In our new premises we have been be-friended by a cat. His past owner (our neighbour) moved on and left him behind, so he has more or less moved into Silverhill. All our staff look after him and give him more fuss that he can cope with!
Our human staff compliment remains the same as last year, all one year older, and they all seem to be happy with the move. Maybe having a swimming pool in the garden helps! Rachel’s mother still works for us every day, and is now muttering about the lack of a salary for all her labour!
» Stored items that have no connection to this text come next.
(* ===== verification/ReadOnlyPathGuard.v ===== *)
(** * The read-only path guard

    Models [crates/simulacra-vfs/src/readonly_path_guard.rs]: a filesystem that forwards to an
    inner one but refuses every call that touches a locked prefix.  The inner filesystem is any
    implementation of [VirtualFs]; what the guard guarantees is proved from [VirtualFsLaws]. *)

From S2P Require Import Prelude.
From S2P Require Import Segments.
From S2P Require Import Vfs.
From S2P Require Import MemoryFs.

Record ReadOnlyPathGuard (St : Type) := { guarded : St; locked_prefix : str }.
Arguments guarded {St} _.
Arguments locked_prefix {St} _.

Section Guard.
Context {St : Type} `{VirtualFs St}.

Definition guard_new (inner : St) (p : str) : ReadOnlyPathGuard St :=
  {| guarded := inner; locked_prefix := if ends_with "/" p then p else p ++ "/" |}.

Definition set_guarded (g : ReadOnlyPathGuard St) (s : St) : ReadOnlyPathGuard St :=
  {| guarded := s; locked_prefix := locked_prefix g |}.

Definition is_locked (g : ReadOnlyPathGuard St) (path : str) : bool :=
  let path := normalize path in
  let trimmed := trim_end_matches "/" (locked_prefix g) in
  str_eqb path trimmed || starts_with (locked_prefix g) path.

Definition is_ancestor_of_locked (g : ReadOnlyPathGuard St) (path : str) : bool :=
  is_ancestor path (locked_prefix g).

Definition rofs (g : ReadOnlyPathGuard St) (path : str) : VfsError :=
  PermissionDenied ("path is read-only (" ++ trim_end_matches "/" (locked_prefix g) ++ "): " ++ path).

Definition gate (g : ReadOnlyPathGuard St) (ts : list Touch) : result unit VfsError :=
  match List.find (fun t => is_locked g (touch_path t) ||
                            (takes_subtree t && is_ancestor_of_locked g (touch_path t))) ts with
  | Some t => Err (rofs g (touch_path t))
  | None => Ok tt
  end.

(** Forward a call to the inner filesystem. *)
Definition forward (g : ReadOnlyPathGuard St) (res : St * result unit VfsError)
    : ReadOnlyPathGuard St * result unit VfsError := (set_guarded g (fst res), snd res).

Definition guard_write (g : ReadOnlyPathGuard St) (path : str) (data : bytes) :=
  if is_locked g path then (g, Err (rofs g path)) else forward g (vfs_write (guarded g) path data).

Definition guard_mkdir (g : ReadOnlyPathGuard St) (path : str) :=
  if is_locked g path then (g, Err (rofs g path)) else forward g (vfs_mkdir (guarded g) path).

Definition guard_remove (g : ReadOnlyPathGuard St) (path : str) :=
  match gate g (removed path) with
  | Err e => (g, Err e)
  | Ok _ => forward g (vfs_remove (guarded g) path)
  end.

Definition guard_write_if (g : ReadOnlyPathGuard St) (path : str) (data : bytes) (p : Precondition) :=
  match gate g (written path) with
  | Err e => (g, Err e)
  | Ok _ => forward g (vfs_write_if (guarded g) (normalize path) data p)
  end.

Definition guard_rename (g : ReadOnlyPathGuard St) (from to : str) :=
  match gate g (renamed from to) with
  | Err e => (g, Err e)
  | Ok _ => forward g (vfs_rename (guarded g) (normalize from) (normalize to))
  end.

Definition guard_apply_batch (g : ReadOnlyPathGuard St) (ms : list FsMutation) :=
  match gate g (batched ms) with
  | Err e => (g, Err e)
  | Ok _ => forward g (vfs_apply_batch (guarded g) (normalize_mutations ms))
  end.

#[export] Instance guard_fs : VirtualFs (ReadOnlyPathGuard St) := {|
  vfs_read g := vfs_read (guarded g);
  vfs_write := guard_write;
  vfs_exists g := vfs_exists (guarded g);
  vfs_list_dir g := vfs_list_dir (guarded g);
  vfs_mkdir := guard_mkdir;
  vfs_remove := guard_remove;
  vfs_metadata g := vfs_metadata (guarded g);
  vfs_snapshot g := vfs_snapshot (guarded g);
  vfs_restore g d := forward g (vfs_restore (guarded g) d);
  vfs_write_if := guard_write_if;
  vfs_rename := guard_rename;
  vfs_apply_batch := guard_apply_batch;
  vfs_list_dir_bounded g := vfs_list_dir_bounded (guarded g);
|}.

(** The call the guard forwards. *)
Definition forwarded (c : call) : call :=
  match c with
  | CWrite _ _ | CMkdir _ | CRemove _ => c
  | CWriteIf p d pre => CWriteIf (normalize p) d pre
  | CRename a b => CRename (normalize a) (normalize b)
  | CBatch ms => CBatch (normalize_mutations ms)
  end.

Lemma touches_forwarded c : touches (forwarded c) = touches c.
Proof.
  destruct c; cbn [forwarded touches]; unfold written, renamed; rewrite ?touch_normalize; try done.
  apply batched_normalize.
Qed.

Definition blocked (g : ReadOnlyPathGuard St) (t : Touch) : bool :=
  is_locked g (touch_path t) || (takes_subtree t && is_ancestor_of_locked g (touch_path t)).

Lemma gate_spec g ts :
  (gate g ts = Ok tt /\ forall t, t ∈ ts -> blocked g t = false) \/
  (exists t, t ∈ ts /\ blocked g t = true /\ gate g ts = Err (rofs g (touch_path t))).
Proof.
  unfold gate. fold (blocked g). destruct (List.find (blocked g) ts) as [t|] eqn:E.
  - right. apply List.find_some in E as [Hin Hb]. exists t. by rewrite list_elem_of_In.
  - left. split; [done|]. intros t Ht%list_elem_of_In. by apply (List.find_none _ _ E).
Qed.

Lemma is_locked_normalize g p : is_locked g (normalize p) = is_locked g p.
Proof. unfold is_locked. by rewrite normalize_idem. Qed.

(** Every call is refused without reaching the inner filesystem, or forwarded with no touch
    blocked. *)
Lemma guard_run_cases g c :
  (exists t, t ∈ touches c /\ blocked g t = true /\ fst (run g c) = g /\
     exists p, snd (run g c) = Err (rofs g p)) \/
  ((forall t, t ∈ touches c -> blocked g t = false) /\
   run g c = forward g (run (guarded g) (forwarded c))).
Proof.
  assert (Hplain : forall p, is_locked g p = blocked g (touch p false)).
  { intros p. unfold blocked. cbn [touch_path takes_subtree touch andb]. by rewrite orb_false_r, is_locked_normalize. }
  destruct c as [p d|p|p|p d pre|a b|ms]; cbn [run touches forwarded];
    cbv beta iota delta [guard_fs vfs_write vfs_mkdir vfs_remove vfs_write_if vfs_rename vfs_apply_batch];
    unfold guard_write, guard_mkdir, guard_remove, guard_write_if, guard_rename, guard_apply_batch.
  1-2: rewrite Hplain; unfold written; destruct (blocked g (touch p false)) eqn:E;
    [left; exists (touch p false); split_and!; [left|done|done|eauto]
    |right; split; [by intros t ->%list_elem_of_singleton|done]].
  all: match goal with |- context [gate ?h ?ts] => destruct (gate_spec h ts) as [[-> Hb]|(t & Ht & Hb & ->)] end;
    [right; split; [done|done]|left; exists t; split_and!; [done|done|done|eauto]].
Qed.

(** ** The locked prefix as segments *)

Context (s : St) (P : list str) (Hplain : Forall plain_segment P) (Hne : P <> []).

Definition locked_at : ReadOnlyPathGuard St := guard_new s (path_str P).

Lemma locked_prefix_at : locked_prefix locked_at = path_str P ++ "/".
Proof.
  unfold locked_at, guard_new. cbn [locked_prefix].
  destruct (path_str_last P Hplain Hne) as (d & c & E & Hc).
  destruct (ends_with "/" (path_str P)) eqn:En; [|done].
  apply ends_with_true in En as [r Er]. rewrite E in Er. by apply app_inj_tail in Er as [_ ->].
Qed.

Lemma trimmed_at : trim_end_matches "/" (locked_prefix locked_at) = path_str P.
Proof.
  rewrite locked_prefix_at. destruct (path_str_last P Hplain Hne) as (d & c & -> & Hc).
  rewrite trim_end_app by done. cbn. by rewrite app_nil_r.
Qed.

Lemma is_locked_at p : is_locked locked_at p = true <-> P `prefix_of` segs_of p.
Proof.
  unfold is_locked. rewrite trimmed_at, locked_prefix_at, normalize_str, orb_true_iff, str_eqb_true.
  apply path_within; [done|apply segs_of_plain|done].
Qed.

Lemma is_ancestor_of_locked_at p :
  is_ancestor_of_locked locked_at p = true <->
  segs_of p `prefix_of` P /\ (segs_of p = [] \/ segs_of p <> P).
Proof.
  unfold is_ancestor_of_locked. rewrite is_ancestor_spec, locked_prefix_at, segs_of_slash.
  by rewrite (segs_of_path_str P Hplain).
Qed.

(** A touch the gate lets through reaches nothing at or below the locked prefix, as long as the
    prefix exists. *)
Lemma unblocked_spares `{!VirtualFsLaws St} s1 t p b :
  t = touch p b -> fs_inv s1 -> fs_at s1 P <> None -> blocked locked_at t = false ->
  spares s1 (fun q => Forall plain_segment q /\ P `prefix_of` q) t.
Proof.
  intros -> Hi Hex Hb q [Hq HP]. unfold blocked in Hb. apply orb_false_iff in Hb as [Hl Ha].
  unfold disturbs. rewrite segs_of_touch. cbn [touch_path takes_subtree touch] in *.
  rewrite <- not_true_iff_false, is_locked_normalize, is_locked_at in Hl.
  intros [->|[[Hpq Ht]|[Hqp Hn]]]; [done| |].
  - destruct (prefix_weak_total P (segs_of p) q HP Hpq) as [|HpP]; [done|].
    destruct Ht as [->|Hn].
    + cbn [andb] in Ha. rewrite <- not_true_iff_false, is_ancestor_of_locked_at in Ha. apply Ha.
      rewrite segs_of_normalize. split; [done|]. right. intros E. apply Hl. by rewrite E.
    + by apply (law_closed s1 (segs_of p) P).
  - apply Hl. by etransitivity.
Qed.

(** A call through the guard on a locked prefix that exists leaves a guard with that prefix, over a
    filesystem whose entries at and below the prefix are the same. *)
Lemma locked_run `{!VirtualFsLaws St} c :
  fs_inv s -> fs_at s P <> None ->
  exists s', fst (run locked_at c) = guard_new s' (path_str P) /\ fs_inv s' /\
    forall q, Forall plain_segment q -> P `prefix_of` q -> fs_at s' q = fs_at s q.
Proof.
  intros Hi Hex. destruct (guard_run_cases locked_at c) as [(t & _ & _ & -> & _)|[Hb Hf]]; [by exists s|].
  rewrite Hf. change (guarded locked_at) with s.
  destruct (run s (forwarded c)) as [s' r'] eqn:E. exists s'. split; [done|].
  split; [by apply (run_keeps_inv s (forwarded c) s' r')|]. intros q Hq HP.
  apply (run_spares s (forwarded c) s' r' (fun q => Forall plain_segment q /\ P `prefix_of` q) Hi E);
    [by intros ? [? ?]| |done].
  intros s1 Hi1 Hs1 t Ht. rewrite touches_forwarded in Ht.
  destruct (touches_are c t Ht) as (p & b & Et). apply (unblocked_spares s1 t p b Et Hi1); [|by apply Hb].
  by rewrite Hs1.
Qed.
End Guard.

(** The guard protects its prefix: while the locked prefix exists, no call through the guard,
    of any kind and with any paths, batches included, changes an entry at or below it; in any
    filesystem that keeps the interface's laws. *)
Theorem guard_protects_locked_subtree {St : Type} `{VirtualFsLaws St} (s : St) (P : list str) c g' r :
  Forall plain_segment P -> P <> [] -> fs_inv s -> fs_at s P <> None ->
  run (guard_new s (path_str P)) c = (g', r) ->
  forall q, Forall plain_segment q -> P `prefix_of` q -> fs_at (guarded g') q = fs_at s q.
Proof.
  intros Hpl Hne Hi Hex E q Hq HP. destruct (locked_run s P Hpl Hne c Hi Hex) as (s' & Eg & _ & Hs').
  unfold locked_at in Eg. rewrite E in Eg. cbn in Eg. subst. by apply Hs'.
Qed.

Definition memory_guard : VirtualFs (ReadOnlyPathGuard State) :=
  @guard_fs State (memory_fs ex_to_vec ex_from_slice).

(** The gap of that guarantee: when the locked prefix does not exist yet, a rename onto a missing
    parent of it is let through, because a rename's destination is judged as a single path although
    the whole moved subtree arrives there; contents then appear at the locked path. *)
Theorem guard_lets_rename_plant :
  exists s, mem_inv s /\ exists_ s "/a/b" = false /\
    snd (@run _ memory_guard (guard_new s "/a/b") (CWrite "/a/b" "planted")) <> Ok tt /\
    let '(g', r) := @run _ memory_guard (guard_new s "/a/b") (CRename "/x" "/a") in
    r = Ok tt /\ vfs_read (VirtualFs := memory_guard) g' "/a/b" = Ok (lit "planted").
Proof.
  exists (fst (write "/x/b" "planted" new)).
  split; [apply (calls_inv ex_to_vec ex_from_slice [CWrite "/x/b" "planted"]), new_inv|].
  split; [vm_compute; reflexivity|]. split; [vm_compute; discriminate|].
  vm_compute. split; reflexivity.
Qed.

Lemma plain_ab : Forall plain_segment [lit "a"; lit "b"].
Proof. apply (segs_of_plain "/a/b"). Qed.

Lemma guard_protects_locked_subtree_witness :
  Forall plain_segment [lit "a"; lit "b"] /\ mem_inv ex_fs /\ mem_at ex_fs [lit "a"; lit "b"] <> None /\
  mem_at (guarded (fst (@run _ memory_guard (guard_new ex_fs "/a/b")
            (CBatch [Mkdir "/c"; Rename "/c" "/d" Unconditional])))) [lit "a"; lit "b"] =
  mem_at ex_fs [lit "a"; lit "b"].
Proof.
  assert (mem_at ex_fs [lit "a"; lit "b"] <> None) as Hex by (vm_compute; discriminate).
  split; [exact plain_ab|]. split; [exact ex_fs_inv|]. split; [exact Hex|].
  refine (@guard_protects_locked_subtree State (memory_fs ex_to_vec ex_from_slice)
    (memory_laws ex_to_vec ex_from_slice) ex_fs [lit "a"; lit "b"]
    (CBatch [Mkdir "/c"; Rename "/c" "/d" Unconditional]) _ _ plain_ab _ ex_fs_inv Hex
    (surjective_pairing _) [lit "a"; lit "b"] plain_ab _); [discriminate|reflexivity].
Defined.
When ordering, please remember to put your name and address on the order. This year we had three nameless orders which are still sitting here waiting to be claimed. Please also remember to put your full name and address on your e mails – “John” or “Jane” does not help us much! Two more requests – please order in alphabetical order as it makes completing the order much quicker and simpler, and please try to organise your order so that the Bulbs are all together, the Succulents together, etc, instead of mixing them all into one list. It really makes a huge difference to the people finding the seeds, and the people writing the invoice. Thanks.
The system with phytosanitary certificates for the USA orders seems to be working well, but we have had to increase our charges to US$3 per order. The post office official in Chicago where Rachel’s brother posts the parcels was very suspicious of all the little boxes at first, but is now perfectly happy with them.
Finally, while this catalogue is at the printer we are off to see the total solar eclipse in the far northern part of South Africa. Personally, we both think that we are a bit daft – to drive 2000km to see a 90 second period of darkness, then drive 2000km home again is not really sane! However it is the last chance in Rod’s lifetime that he will get to see a total eclipse (the next one is in 30 years time!), so off we go! We will tell you about it in the next news letter – meanwhile, happy gardening!